Saved data entries
= = = = =

(** The listening event can be watched again. *)
Lemma listen_idle (s : ril_state) ts ps :
  core version [] s ts ps -> base s -> ~ watched (r_ev s) s_listen_event ->
  (watched (r_ev s) s_commands_event -> exists x pers cb, ev_is (r_ev s) s_commands_event x pers cb /\ x ∉ own_fds) ->
  exists le, idle_event (r_ev s) ts s_listen_event le /\ fd le = listen_fd /\ persist le = false /\ func le = Some CB_listenCallback.
Proof.
  intros HC [B1 (we & W1 & W2 & _) (de & D1 & D2 & _) (le & L1 & L2 & L3 & L4) _ _ _] Hl Hc. exists le. split; [|done].
  destruct Hfds as [Hnd Hval]. pose proof Hnd as [Hn1 [Hn2 _]%NoDup_cons]%NoDup_cons.
  split_and!; [done| | | |].
  - intros j Hj. apply Hl. by exists j.
  - rewrite L2. apply Hval. set_solver.
  - rewrite (wo_fds _ _ _ (ei_watch _ _ _ (co_ev _ _ _ _ _ HC))). intros (j & a & e & Hj & He & Hx).
    pose proof (B1 j a Hj) as Ha. rewrite L2 in Hx. unfold STATICS in Ha. rewrite !elem_of_cons, elem_of_nil in Ha.
    destruct Ha as [->|[->|[->|[->|[]]]]].
    + destruct Hc as (x & pers & cb & (e' & He' & Hx' & _) & Hno); [by exists j|]. rewrite He in He'. injection He' as <-.
      apply Hno. rewrite <- Hx', Hx. by do 2 constructor.
    + rewrite W1 in He. injection He as <-. apply Hn1. rewrite <- W2, Hx. by constructor.
    + apply Hl. by exists j.
    + rewrite D1 in He. injection He as <-. apply Hn2. rewrite <- Hx, D2. by constructor.
  - eapply static_not_listed; [exact HC|apply statics_listen].
Qed.

(** The part that does not change, after the static events were moved. *)
Lemma base_moved (s s' : ril_state) :
  (forall a, watched (r_ev s') a -> a ∈ STATICS) ->
  (forall a, a <> s_commands_event -> cfg <$> ev_heap (r_ev s') !! a = cfg <$> ev_heap (r_ev s) !! a) ->
  (forall a, a <> s_commands_event -> a <> s_listen_event -> watched (r_ev s) a -> watched (r_ev s') a) ->
  s_fdListen s' = s_fdListen s -> base s -> base s'.
Proof.
  clear. intros Hs Hc Hwt Hl [B1 B2 B3 B4 B5 B6 B7].
  assert (He : forall a x pers cb, a <> s_commands_event -> ev_is (r_ev s) a x pers cb -> ev_is (r_ev s') a x pers cb).
  { intros a x pers cb Hne H. by eapply ev_is_cfg; [apply Hc|]. }
  split; [|by apply He..|by apply Hwt|by apply Hwt|congruence].
  intros i a Hi. apply Hs. by exists i.
Qed.

Lemma base_watched (s : ril_state) a : base s -> watched (r_ev s) a -> a ∈ STATICS.
Proof. intros [B1 _ _ _ _ _ _] [i Hi]. by eapply B1. Qed.

Lemma cfg_set_index {CB} (h : gmap loc (@ril_event CB)) a e v b : h !! a = Some e -> cfg <$> <[a := set_index v e]> h !! b = cfg <$> h !! b.
Proof. intros He. apply (same_cfg_view cfg); [done|]. by apply set_index_cfg. Qed.

(** ** The end of a connection *)

Lemma commands_ends (s s' : ril_state) ts ps l i e j le v h' tev :
  core version [] s ts ps -> base s -> connected s ps -> s_commands_event ∉ ps ->
  ev_inv (r_ev s') ts ps -> reqs s' l ->
  slot (watch_table (r_ev s)) i s_commands_event -> ev_heap (r_ev s) !! s_commands_event = Some e ->
  ev_heap (r_ev s) !! s_listen_event = Some le ->
  s' = add_trace tev (set_reqs h' (s_pendingRequests s) (set_fdCommand (-1) (set_ev v s))) ->
  ev_heap v = <[s_listen_event := set_index (Z.of_nat j) le]> (<[s_commands_event := set_index (-1) e]> (ev_heap (r_ev s))) ->
  watch_table v = <[j := Some s_listen_event]> (<[i := None]> (watch_table (r_ev s))) ->
  (<[i := None]> (watch_table (r_ev s))) !! j = Some None ->
  live s' ps /\ conn s' ps.
Proof.
  clear Hw Hfds Haccept. intros HC HB (_ & _ & _ & _ & _ & Hnl) Hnc HI Hl Hi He Hle Hs' Hh Ht Hj.
  set (v1 := set_watch_table (<[i := None]> (watch_table (r_ev s))) (r_ev s)).
  assert (Hwt : forall a, watched v a <-> a = s_listen_event \/ a <> s_commands_event /\ watched (r_ev s) a).
  { intros a. rewrite (watched_put v1 v j s_listen_event a Ht Hj).
    by rewrite (watched_clear (r_ev s) v1 ts ps i s_commands_event e a (co_ev _ _ _ _ _ HC) Hi He). }
  assert (Hcf : forall b, cfg <$> ev_heap v !! b = cfg <$> ev_heap (r_ev s) !! b).
  { intros b. rewrite Hh, (cfg_set_index _ _ le); [by apply cfg_set_index|]. by rewrite lookup_insert_ne. }
  subst s'. split; [exists ts; eapply (rewatch_core s); [|exact HI|exact Hl|exact HC]|split].
  - split; try done. simpl. rewrite Hh, !dom_insert. set_solver.
  - apply (base_moved s); try done.
    + intros a [->|[_ Ha]]%Hwt; [apply statics_listen|by eapply base_watched].
    + intros a Hnc' _ Ha. apply Hwt. auto.
  - left. split_and!; [simpl; lia| |done|].
    + intros [?|[? _]]%Hwt; done.
    + left. split; [|done]. apply Hwt. by left.
Qed.

Lemma commands_callback_ok (s : ril_state) ps :
  live s ps -> base s -> connected s ps -> s_commands_event ∉ ps ->
  exists s', processCommandsCallback (P := P) legacy ndebug stack_avail junk fuel env (s_fdCommand s) s = Ok (tt, s') /\
    live s' ps /\ conn s' ps /\ (gone -> s_fdCommand s' < 0).
Proof.
  intros HL HB HS Hnc. destruct (keeps_records s ps HL) as (closed & s1 & E1 & L1 & Q1 & _).
  assert (HC1 : conn s1 ps) by (eapply conn_quiet; [exact Q1|split; [done|by right]]).
  destruct closed; [|exists s1; split_and!; [by apply commands_wait|done|done|intros Hg; exfalso]].
  2: { by apply (records_gone _ _ _ _ Hg) in E1. }
  destruct HC1 as [B1 [(Hneg & _)|S1]]; [destruct HS as [? _]; rewrite (q_command _ _ Q1) in Hneg; lia|].
  pose proof L1 as [ts C1]. destruct (co_reqs _ _ _ _ _ C1) as [l Hl]. pose proof S1 as (F1 & F2 & [i Hi] & He' & F5 & F6).
  pose proof He' as (e & He & He1 & He2 & He3).
  destruct (listen_idle s1 ts ps C1 B1 F5) as (le & Hidle & _).
  { intros _. by exists (s_fdCommand s1), true, CB_processCommandsCallback. }
  destruct (commands_closed legacy ndebug stack_avail junk fuel env s s1 l ts ps i e le E1 Hl (co_ev _ _ _ _ _ C1) Hi He Hidle)
    as (s' & tev & E & F & _ & _ & L & _ & HI & _ & _ & _ & v & h' & j & Hs' & Hh & Ht & Hj).
  exists s'. split; [done|]. destruct (commands_ends s1 s' ts ps l i e j le v h' (EClose (s_fdCommand s1) :: tev)) as [L' N']; try done.
  { apply Hidle. }
  split_and!; [done|done|]. intros _. rewrite F. lia.
Qed.

(** ** A connection on the listening descriptor *)

(** The listening event has been taken out of the table and the pending
    list. *)
Definition called (s : ril_state) (ps : list loc) : Prop :=
  s_fdCommand s < 0 /\ ~ watched (r_ev s) s_commands_event /\ (s_commands_event ∉ ps) /\
  ~ watched (r_ev s) s_listen_event /\ s_listen_event ∉ ps.

(** The listening event is watched again, and there is no client. *)
Lemma listens_again (s s' : ril_state) ts ps l j le v h' x tev :
  core version [] s ts ps -> base s -> called s ps -> x < 0 -> ev_inv v ts ps -> reqs s' l ->
  ev_heap (r_ev s) !! s_listen_event = Some le ->
  s' = add_trace tev (set_reqs h' (s_pendingRequests s) (set_fdCommand x (set_ev v s))) ->
  ev_heap v = <[s_listen_event := set_index (Z.of_nat j) le]> (ev_heap (r_ev s)) ->
  watch_table v = <[j := Some s_listen_event]> (watch_table (r_ev s)) -> watch_table (r_ev s) !! j = Some None ->
  live s' ps /\ conn s' ps.
Proof.
  clear Hw Hfds Haccept. intros HC HB (_ & Hnw & Hnc & Hnl & Hnp) Hx HI Hl Hle Hs' Hh Ht Hj.
  pose proof (fun a => watched_put (r_ev s) v j s_listen_event a Ht Hj) as Hwt.
  assert (Hcf : forall b, cfg <$> ev_heap v !! b = cfg <$> ev_heap (r_ev s) !! b).
  { intros b. rewrite Hh. by apply cfg_set_index. }
  subst s'. split; [exists ts; eapply (rewatch_core s); [|exact HI|exact Hl|exact HC]|split].
  - split; try done. simpl. rewrite Hh, dom_insert. set_solver.
  - apply (base_moved s); try done.
    + intros a [->|Ha]%Hwt; [apply statics_listen|by eapply base_watched].
    + intros a _ _ Ha. apply Hwt. by right.
  - left. split_and!; [simpl; lia| |done|].
    + by intros [?|?]%Hwt.
    + left. split; [|done]. apply Hwt. by left.
Qed.

(** The new descriptor is none of those that are watched. *)
Lemma newfd_unwatched (s : ril_state) ts ps x :
  core version [] s ts ps -> base s -> called s ps -> x ∉ own_fds -> x ∉ readFds (r_ev s).
Proof.
  clear Hw Hfds Haccept. intros HC [B1 (we & W1 & W2 & _) (de & D1 & D2 & _) _ _ _ _] (_ & Hnw & _ & Hnl & _) Hx.
  rewrite (wo_fds _ _ _ (ei_watch _ _ _ (co_ev _ _ _ _ _ HC))). intros (j & a & e & Hj & He & Hxe). apply Hx.
  pose proof (B1 j a Hj) as Ha. unfold STATICS in Ha. rewrite !elem_of_cons, elem_of_nil in Ha.
  destruct Ha as [->|[->|[->|[->|[]]]]].
  - destruct Hnw. by exists j.
  - rewrite W1 in He. injection He as <-. rewrite <- Hxe, W2. by constructor.
  - destruct Hnl. by exists j.
  - rewrite D1 in He. injection He as <-. rewrite <- Hxe, D2. by do 3 constructor.
Qed.

(** A client was accepted. *)
Lemma client_accepted (s s' : ril_state) ts ps l j e x v tev :
  core version [] s ts ps -> base s -> called s ps -> 0 <= x -> x ∉ own_fds -> ev_inv v ts ps -> reqs s' l ->
  fd e = x -> persist e = true -> func e = Some CB_processCommandsCallback ->
  s' = add_trace tev (set_fdCommand x (set_ev v s)) ->
  ev_heap v = <[s_commands_event := e]> (ev_heap (r_ev s)) ->
  watch_table v = <[j := Some s_commands_event]> (watch_table (r_ev s)) -> watch_table (r_ev s) !! j = Some None ->
  live s' ps /\ conn s' ps.
Proof.
  clear Hw Hfds Haccept. intros HC HB (_ & Hnw & Hnc & Hnl & Hnp) Hx Hno HI Hl He1 He2 He3 Hs' Hh Ht Hj.
  pose proof (fun a => watched_put (r_ev s) v j s_commands_event a Ht Hj) as Hwt.
  assert (Hcf : forall b, b <> s_commands_event -> cfg <$> ev_heap v !! b = cfg <$> ev_heap (r_ev s) !! b).
  { intros b Hb. by rewrite Hh, lookup_insert_ne. }
  subst s'. split; [exists ts; eapply (rewatch_core s); [|exact HI|exact Hl|exact HC]|split].
  - split; try done; simpl.
    + intros b Hb. apply Hcf. intros ->. apply Hb, statics_commands.
    + rewrite Hh, dom_insert. set_solver.
  - apply (base_moved s); try done.
    + intros a [->|Ha]%Hwt; [apply statics_commands|by eapply base_watched].
    + intros a _ _ Ha. apply Hwt. by right.
  - right. split_and!; [done|done|apply Hwt; by left| |by intros [?|?]%Hwt|done].
    exists e. split_and!; try done. simpl. by rewrite Hh, lookup_insert_eq.
Qed.

Lemma live_unsol_inv (s : ril_state) ps : live s ps -> unsol_inv s.
Proof. intros [ts HC]. split_and!; [apply HC|apply HC|]. exists ts, ps. apply HC. Qed.

Lemma listen_callback_ok (s : ril_state) ps :
  live s ps -> base s -> called s ps ->
  exists s', listenCallback (P := P) ndebug fuel env listen_fd s = Ok (tt, s') /\ live s' ps /\ conn s' ps /\
    (forall x, accepting x -> s_fdCommand s' = x).
Proof.
  intros HL HB HS. pose proof HL as [ts HC]. pose proof HS as (Hneg & Hnw & Hnc & Hnl & Hnp).
  destruct (co_reqs _ _ _ _ _ HC) as [l Hl]. pose proof (co_ev _ _ _ _ _ HC) as HI.
  destruct (listen_idle s ts ps HC HB Hnl) as (le & Hle & _); [done|].
  destruct (free_slot _ _ _ HI (ba_slots _ HB)) as [i Hi]. rewrite <- (ba_fdListen _ HB).
  destruct (Haccept (r_trace s)) as [Hf|[Hv Hno]].
  { destruct (listen_failed ndebug fuel env s ts ps i le _ Hneg HI Hle Hi eq_refl Hf)
      as (s' & tev & v & j & E & Hs' & _ & HI' & Hh & Ht & Hj).
    exists s'. split; [done|].
    destruct (listens_again s s' ts ps l j le v (r_heap s) _ (EAccept (o_accept env (r_trace s)) :: tev) HC HB HS Hf HI') as [L' N']; try done.
    - rewrite Hs'. by eapply reqs_ext; [| |exact Hl].
    - apply Hle.
    - split_and!; [done|done|]. intros x [Hx Hx0]. destruct (Hx (r_trace s)) as [Hx1 _]. lia. }
  set (x := o_accept env (r_trace s)) in *.
  assert (Hx : 0 <= x) by (unfold fd_valid in Hv; lia).
  destruct (decide (o_cred env (r_trace s ++ [EAccept x]) = Some PHONE_PROCESS)) as [Hc|Hc].
  - pose proof (co_statics _ _ _ _ _ HC _ statics_commands) as [e0 He0]%elem_of_dom.
    destruct (listen_accepts ndebug fuel env s ts ps i e0 x Hneg (live_unsol_inv s ps HL) HI He0)
      as (s1 & j & e & tev & E & _ & _ & HI1 & _ & _ & _ & _ & _ & _ & F1 & F2 & F3 & v & Hs1 & Hh & Ht & Hj); try done.
    { intros j Hj. apply Hnw. by exists j. }
    { pose proof (static_not_listed s ts ps _ HC statics_commands) as Hn. set_solver. }
    { by apply (newfd_unwatched s ts ps). }
    destruct (client_accepted s s1 ts ps l j e x v (EAccept x :: tev) HC HB HS Hx Hno) as [L1 C1]; try done.
    { by rewrite Hs1 in HI1. }
    { rewrite Hs1. by eapply reqs_ext; [| |exact Hl]. }
    destruct (keeps_greeting s1 ps L1) as ([] & s' & E' & L' & Q' & _). exists s'. split_and!; [by rewrite E|done| |].
    + exact (conn_quiet s1 s' ps Q' C1).
    + intros y [Hy _]. destruct (Hy (r_trace s)) as [Hy1 _]. rewrite (q_command _ _ Q'), Hs1. exact Hy1.
  - destruct (listen_rejects ndebug fuel env s l ts ps i le x Hneg Hl HI Hle Hi eq_refl Hx Hc)
      as (s' & tev & E & _ & _ & _ & L' & _ & HI' & _ & v & h' & j & Hs' & Hh & Ht & Hj).
    exists s'. split; [done|].
    destruct (listens_again s s' ts ps l j le v h' (-1) (EAccept x :: EClose x :: tev) HC HB HS) as [L2 N2]; try done.
    { by rewrite Hs' in HI'. }
    { apply Hle. }
    split_and!; [done|done|]. intros y [Hy _]. by destruct (Hy (r_trace s ++ [EAccept x])) as [_ Hy2].
Qed.

(** ** A timer fires *)

(** The function of a timer; the timer itself is set apart. *)
Lemma keeps_timer_function (s : ril_state) ps a u :
  RilDaemon.live version [a] s ps ->
  RilDaemon.keeps version [a]
    (match p_callback u with
     | TC_wakeTimeoutCallback => wakeTimeoutCallback (userParam u)
     | TC_vendor n => emit (EVendorTimer n (userParam u));; s ← get_st; vendor_calls (P := P) fuel env (o_vendor env s)
     end) (fun _ _ => True) s ps.
Proof.
  destruct Hw as [Ha Hno Hli Hsz Htb Hv Hve Hcl _]. intros HL. destruct (p_callback u).
  - unfold wakeTimeoutCallback. case_match; [by apply keeps_emit|by apply keeps_ret].
  - apply keeps_bind. apply keeps_emit; [done|]. intros L1 _. apply keeps_get.
    eapply keeps_weaken; [eapply keeps_vendor_calls; try done; by apply Hve|done].
Qed.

= = = = =

## ACTION ITEM
The count, and nothing else: how many lines of the entries contain the word "Hval"?

## ANSWER TO THIS PROBLEM
2